Lemma memcpy_length {A} (dst src : list A) off :
  (off + length src <= length dst)%nat ->
  length (memcpy dst off src) = length dst.
Proof.
  intros H. unfold memcpy. rewrite !length_app, length_take, length_drop. lia.
Qed.

Lemma memcpy_nil {A} (dst : list A) off : memcpy dst off [] = dst.
Proof. unfold memcpy. simpl. rewrite Nat.add_0_r. apply take_drop. Qed.

(** Looking up a concatenation by position. *)
Lemma lookup_app_dec {A} (l k : list A) i :
  (l ++ k) !! i = if decide (i < length l)%nat then l !! i
                  else k !! (i - length l)%nat.
Proof. case_decide; [apply lookup_app_l|apply lookup_app_r]; lia. Qed.

Lemma lookup_memcpy {A} (dst src : list A) off i :
  (off + length src <= length dst)%nat ->
  memcpy dst off src !! i =
    if decide (off <= i < off + length src)%nat then src !! (i - off)%nat
    else dst !! i.
Proof.
  intros H. unfold memcpy.
  rewrite lookup_app_dec, length_take, Nat.min_l by lia.
  destruct (decide (i < off)%nat).
  - rewrite lookup_take_lt by lia. by rewrite decide_False by lia.
  - rewrite lookup_app_dec. destruct (decide (i - off < length src)%nat).
    + by rewrite decide_True by lia.
    + rewrite decide_False, lookup_drop by lia. f_equal. lia.
Qed.

(** One step around a ring of [c] places. *)
Lemma mod_wrap a b c :
  (a < c)%nat -> (b <= c)%nat ->
  ((a + b) mod c = if decide (a + b < c) then a + b else a + b - c)%nat.
Proof.
  intros Ha Hb. case_decide.
  - by apply Nat.mod_small.
  - replace (a + b)%nat with ((a + b - c) + 1 * c)%nat at 1 by lia.
    rewrite Nat.Div0.mod_add. apply Nat.mod_small. lia.
Qed.

(** [l.mid(off, n)] *)
Definition mid {A} (l : list A) (off n : nat) : list A := take n (drop off l).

**YOUR ASSIGNMENT:**
The answer should be an exact copy of the lines from the first line of the data through the line with "(** [l.mid(off, n)] *)" and should contain nothing else.

**TASK OUTPUT:**
Lemma memcpy_length {A} (dst src : list A) off :
  (off + length src <= length dst)%nat ->
  length (memcpy dst off src) = length dst.
Proof.
  intros H. unfold memcpy. rewrite !length_app, length_take, length_drop. lia.
Qed.

Lemma memcpy_nil {A} (dst : list A) off : memcpy dst off [] = dst.
Proof. unfold memcpy. simpl. rewrite Nat.add_0_r. apply take_drop. Qed.

(** Looking up a concatenation by position. *)
Lemma lookup_app_dec {A} (l k : list A) i :
  (l ++ k) !! i = if decide (i < length l)%nat then l !! i
                  else k !! (i - length l)%nat.
Proof. case_decide; [apply lookup_app_l|apply lookup_app_r]; lia. Qed.

Lemma lookup_memcpy {A} (dst src : list A) off i :
  (off + length src <= length dst)%nat ->
  memcpy dst off src !! i =
    if decide (off <= i < off + length src)%nat then src !! (i - off)%nat
    else dst !! i.
Proof.
  intros H. unfold memcpy.
  rewrite lookup_app_dec, length_take, Nat.min_l by lia.
  destruct (decide (i < off)%nat).
  - rewrite lookup_take_lt by lia. by rewrite decide_False by lia.
  - rewrite lookup_app_dec. destruct (decide (i - off < length src)%nat).
    + by rewrite decide_True by lia.
    + rewrite decide_False, lookup_drop by lia. f_equal. lia.
Qed.

(** One step around a ring of [c] places. *)
Lemma mod_wrap a b c :
  (a < c)%nat -> (b <= c)%nat ->
  ((a + b) mod c = if decide (a + b < c) then a + b else a + b - c)%nat.
Proof.
  intros Ha Hb. case_decide.
  - by apply Nat.mod_small.
  - replace (a + b)%nat with ((a + b - c) + 1 * c)%nat at 1 by lia.
    rewrite Nat.Div0.mod_add. apply Nat.mod_small. lia.
Qed.

(** [l.mid(off, n)] *)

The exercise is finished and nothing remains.